The dysfunction of MT2A might be linked with the zinc release blockage and the reduction of intracellular zinc concentrations, which resulted in an increased risk of oxidative damage, as well as abnormal breast cells genesis [25]. As few studies concern to the relationship between the polymorphisms of MT2A and BC, we performed this case-control study in a Chinese population. Krzeslak, et al. have reported an association between rs28366003 polymorphism and the risk of ductal BC, prostate cancer, and laryngeal cancer in a Polish population [12, 13, 19]. We observed significant differences in genotypes distribution and allele frequencies of two MT2A gene polymorphisms locus (rs10636 and rs28366003) between BC patients and control groups (P < 0.05).
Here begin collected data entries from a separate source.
(* ===== verification/Accounting.v ===== *)
(** * What a reconcile reports of what it did

    Every change to a workload is announced by an event on the WorkloadDependency
    and counted in a Prometheus counter, with the labels of the workload; and
    nothing else is announced or counted as one. *)

From S2P Require Import Prelude Types GoFloat Cluster Workload Metrics Notify Status Health.
From S2P Require Import Cycles Reconciler Safety Finalizer.

Section Accounting.
Context `{UL : UnstructuredLib} `{GP : GoPlatform} `{CU : ControllerUtil} {W : Type} `{KC : !KubeClient W}.

(** The events that announce a change of a workload. *)
Definition suspend_notice (x : workloadAccessor) : string :=
  match x with cronJobAccessor _ => "CronJobSuspended" | _ => "ScaledToZero" end.
Definition restore_notice (x : workloadAccessor) : string :=
  match x with cronJobAccessor _ => "CronJobResumed" | _ => "ReplicasRestored" end.

Definition notices : list string := ["ScaledToZero"; "CronJobSuspended"; "ReplicasRestored"; "CronJobResumed"].
Definition counters : list string := [scaleToZeroTotal; replicasRestoredTotal].

(** Changes of workloads, and what announces and counts them. *)
Definition booked (e : Eff) : bool :=
  match e with
  | EvPatch _ _ _ => true
  | EvEvent _ _ reason _ _ => bool_decide (reason ∈ notices)
  | EvMetric (CounterInc vec _) => bool_decide (vec ∈ counters)
  | _ => false
  end.

Definition labels (wd : WorkloadDependency) (x : workloadAccessor) : list string :=
  [wd_Namespace wd; (identity x).1.1; GetName x].

(** The books of one reconcile of [wd]: nothing, a refused change, a suspension or a
    restore. *)
Inductive ledger (wd : WorkloadDependency) : list Eff -> Prop :=
  | l_nothing : ledger wd []
  | l_refused x y e : ledger wd [EvPatch x y (Err e)]
  | l_suspended x fmt args : is_down x = false ->
      ledger wd [EvPatch x (suspended_form x) (Ok tt);
        EvEvent (wd_key wd) EventTypeWarning (suspend_notice x) fmt args;
        EvMetric (CounterInc scaleToZeroTotal (labels wd x))]
  | l_restored x y fmt args :
      restored_form wd x = Some y ->
      ledger wd [EvPatch x y (Ok tt);
        EvEvent (wd_key wd) EventTypeNormal (restore_notice x) fmt args;
        EvMetric (CounterInc replicasRestoredTotal (labels wd x))].

Definition books (wd : WorkloadDependency) {A} (m : MW W A) : Prop :=
  m ⊨ fun _ tr => ledger wd (List.filter booked tr).

(** A part that changes and announces nothing. *)
Definition unbooked (e : Eff) : Prop := booked e = false.

Lemma filter_unbooked tr : Forall unbooked tr -> List.filter booked tr = [].
Proof. induction 1 as [|e tr He _ IH]; [done|]. simpl. by rewrite He. Qed.

Lemma books_quiet wd {A} (m : MW W A) : emits unbooked m -> books wd m.
Proof. intros Hm. eapply tspec_mono; [exact Hm|]. intros a tr Ht. rewrite filter_unbooked by done. constructor. Qed.

Lemma books_ret wd {A} (a : A) : books wd (mret a).
Proof. apply books_quiet, emits_ret. Qed.

Lemma books_after wd {A B} (m : MW W A) (k : A -> MW W B) :
  emits unbooked m -> (forall a, books wd (k a)) -> books wd (m ≫= k).
Proof.
  intros Hm Hk. eapply tspec_bind; [exact Hm|]. intros a tr Ht. eapply tspec_mono; [apply Hk|].
  intros b tr' Hl. by rewrite List.filter_app, filter_unbooked.
Qed.

Lemma books_before wd {A B} (m : MW W A) (k : A -> MW W B) :
  books wd m -> (forall a, emits unbooked (k a)) -> books wd (m ≫= k).
Proof.
  intros Hm Hk. eapply tspec_bind; [exact Hm|]. intros a tr Hl. eapply tspec_mono; [apply Hk|].
  intros b tr' Ht. by rewrite List.filter_app, (filter_unbooked tr'), app_nil_r.
Qed.

(** ** The two actions *)

Lemma suspend_books wd x msg : books wd (suspendWorkload wd x msg : MW W _).
Proof.
  destruct (is_down x) eqn:Hd.
  { eapply tspec_mono; [apply suspendWorkload_spec|]. rewrite Hd. intros p tr [-> _]. constructor. }
  unfold suspendWorkload, is_down, client_Patch, Eventf, recordScaleToZero, books in *.
  destruct x as [d|s|c|u].
  3: rewrite Hd.
  1-2,4: apply bool_decide_eq_false in Hd as Hne; rewrite decide_False by exact Hne.
  all: apply tspec_bind_interact; intros [[]|e]; trace_auto; [|apply l_refused].
  all: match goal with |- ledger _ (EvPatch ?x _ _ :: EvEvent _ _ _ ?f ?a :: _) => exact (l_suspended wd x f a Hd) end.
Qed.

Lemma restore_books wd x : books wd (restoreWorkload wd x : MW W _).
Proof.
  destruct (restored_form wd x) as [y|] eqn:Hf.
  2: { eapply tspec_mono; [apply restoreWorkload_spec|]. rewrite Hf. intros p tr [-> _]. constructor. }
  unfold restoreWorkload, nothing_saved, client_Patch, Eventf, recordReplicasRestored, books.
  pose proof Hf as Hform. unfold restored_form in Hf. destruct x as [d|s|c|u].
  3: destruct (isSuspended _); [|discriminate Hf]; cbn [negb]; cbv iota.
  1-2,4: destruct (SavedReplicas (wd_Status wd)) as [n|]; [|discriminate Hf];
    destruct (decide (n = 0)) as [->|Hne]; [discriminate Hf|]; rewrite bool_decide_eq_false_2 by done.
  all: injection Hf as <-; apply tspec_bind_interact; intros [[]|e]; trace_auto; [|apply l_refused].
  all: match goal with |- ledger _ (EvPatch ?x ?y _ :: EvEvent _ _ _ ?f ?a :: _) => exact (l_restored wd x y f a Hform) end.
Qed.

(** ** The quiet parts *)

Lemma now_quiet : emits unbooked (time_Now : MW W Z).
Proof. by apply emits_interact. Qed.

Lemma since_quiet t : emits unbooked (time_Since t : MW W Z).
Proof. apply emits_bind; [apply now_quiet|]. intros. apply emits_ret. Qed.

Lemma setStatus_quiet wd phase msg res : emits unbooked (setStatus wd phase msg res : MW W Ret).
Proof.
  unfold setStatus. apply emits_bind; [by apply applyFields_emits|]. intros wd1. apply emits_bind.
  { assert (forall fuel sn wd, emits unbooked (update_loop fuel phase msg sn wd : MW W _)) as Hl; [|apply Hl].
    intros fuel sn. induction fuel as [|fuel IH]; intros wd'; cbn [update_loop]; [apply emits_ret|].
    unfold client_StatusUpdate, client_GetWD, recordReconcileError.
    apply emits_bind; [by apply emits_interact|]. intros [srv|e]; [apply emits_ret|]. destruct (negb _).
    { apply emits_bind; [by apply emits_emit|]. intros. apply emits_ret. }
    apply emits_bind; [by apply emits_interact|]. intros [fresh|ge]; [|apply emits_ret].
    apply emits_bind; [by apply applyFields_emits|]. intros. apply IH. }
  intros [srv|[e|]]; [|apply emits_ret..].
  apply emits_bind; [apply emits_for_range; intros; by apply emits_emit|]. intros _.
  apply emits_bind; [|intros _; destruct res; apply emits_ret].
  destruct (decide _); [apply emits_ret|by apply maybeNotify_emits].
Qed.

Lemma reads_quiet {A} (m : MW W A) : emits (fun e => is_read e) m -> emits unbooked m.
Proof. intros Hm. eapply emits_mono; [exact Hm|]. by intros []. Qed.

Lemma getWorkload_quiet kind name ns : emits unbooked (getWorkload kind name ns : MW W _).
Proof.
  unfold getWorkload, getRollout, client_GetStatefulSet, client_GetCronJob, client_GetRollout, client_GetDeployment.
  repeat case_decide; (apply emits_bind; [by apply emits_interact|intros; apply emits_ret]).
Qed.

Lemma evalDependsOn_quiet wd deps ok msg : emits unbooked (evalDependsOn wd deps ok msg : MW W _).
Proof. apply reads_quiet. eapply tspec_mono; [apply evalDependsOn_spec|]. intros r tr Hr. apply Hr. Qed.

Create HintDb books.
#[local] Hint Resolve books_ret suspend_books restore_books : books.
#[local] Hint Resolve now_quiet since_quiet setStatus_quiet getWorkload_quiet evalDependsOn_quiet emits_ret : books.

(** Follow a handler: a quiet step and then the rest, or the action and a quiet rest. *)
Ltac books_step :=
  lazymatch goal with
  | |- books _ (suspendWorkload _ _ _ ≫= _) => apply books_before; [apply suspend_books|intros [? [?|]]]
  | |- books _ (restoreWorkload _ _ ≫= _) => apply books_before; [apply restore_books|intros [?|]]
  | |- books _ (emit _ ≫= _) => apply books_after; [by apply emits_emit|intros ?]
  | |- books _ (interact _ _ ≫= _) => apply books_after; [by apply emits_interact|intros ?]
  | |- books _ (_ ≫= _) => apply books_after; [solve [auto with books]|intros ?]
  | |- books _ (setStatus _ _ _ _) => apply books_quiet, setStatus_quiet
  | |- books _ (match ?c with _ => _ end) => destruct c eqn:?
  | |- emits _ (emit _ ≫= _) => apply emits_bind; [by apply emits_emit|intros ?]
  | |- emits _ (interact _ _ ≫= _) => apply emits_bind; [by apply emits_interact|intros ?]
  | |- _ => solve [auto with books]
  end.
Ltac books_auto := repeat (books_step; cbv beta iota zeta).

(** ** The handlers *)

Lemma handleDegraded_books wd x msg now : books wd (handleDegraded wd x msg now : MW W Ret).
Proof. unfold handleDegraded. books_auto. Qed.

Lemma handleSuspended_books wd x msg : books wd (handleSuspended wd x msg : MW W Ret).
Proof. unfold handleSuspended, Eventf. books_auto. Qed.

(** An edit that keeps the name and the saved count keeps the books. *)
Lemma books_same wd wd0 {A} (m : MW W A) : wd_Meta wd0 = wd_Meta wd ->
  SavedReplicas (wd_Status wd0) = SavedReplicas (wd_Status wd) -> books wd0 m -> books wd m.
Proof.
  intros Hm Hs Hb. eapply tspec_mono; [exact Hb|]. intros a tr Hl. unfold booked in *.
  assert (wd_key wd0 = wd_key wd) as Hk by (unfold wd_key, wd_Namespace, wd_Name; by rewrite Hm).
  assert (forall x, labels wd0 x = labels wd x) as Hlab by (intros x; unfold labels, wd_Namespace; by rewrite Hm).
  destruct Hl as [| |x fmt args|x y fmt args Hf]; rewrite ?Hk, ?Hlab; try by constructor.
  constructor. revert Hf. unfold restored_form. by rewrite Hs.
Qed.

Lemma handleHealthy_books wd x now : books wd (handleHealthy wd x now : MW W Ret).
Proof.
  unfold handleHealthy. cbv zeta. apply (books_same wd (upd_Status (set_DegradedSince None) wd)); [done|done|].
  books_auto.
Qed.

Lemma handleDeletion_books wd : books wd (handleDeletion wd : MW W Ret).
Proof. unfold handleDeletion, client_UpdateWD. books_auto. Qed.
#[local] Hint Resolve handleDegraded_books handleSuspended_books handleHealthy_books handleDeletion_books : books.

Lemma reconcileEvaluated_books wd x ok msg : books wd (reconcileEvaluated wd x ok msg : MW W Ret).
Proof. unfold reconcileEvaluated, reconcileSuspended, Eventf. books_auto. Qed.
#[local] Hint Resolve reconcileEvaluated_books : books.

Lemma admitNew_books wd : books wd (admitNew wd : MW W Ret).
Proof.
  unfold admitNew, DetectCycle, client_ListWDs, client_UpdateWD, Eventf. apply books_after.
  { apply emits_bind; [by apply emits_interact|]. intros. repeat case_match; apply emits_ret. }
  intros. books_auto.
Qed.

End Accounting.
The MT2A SNP rs28366003 is an A/G substitution that is situated in the core promoter region of the MT2A gene sequence between the TATA box and transcription initiation site [13]. The transition may reduce the binding to the core promoter region, which is a nuclear molecule regulates MT2A gene transcription [29]. In this way, MT2A SNPs might be associated with functional changes, which imply that they may be involved in the interactions with the behavior of BC cell. Finally, the biological features of BC cells are gradually influenced. In addition, MT2A rs10636 polymorphism is located in the 3′ untranslated region, which implies that it may be involved in interactions with other nucleotide polymorphisms [29]. Our results suggest that both of the two MT2A SNPs rs10636 and rs28366003 significantly influence the susceptibility of BC.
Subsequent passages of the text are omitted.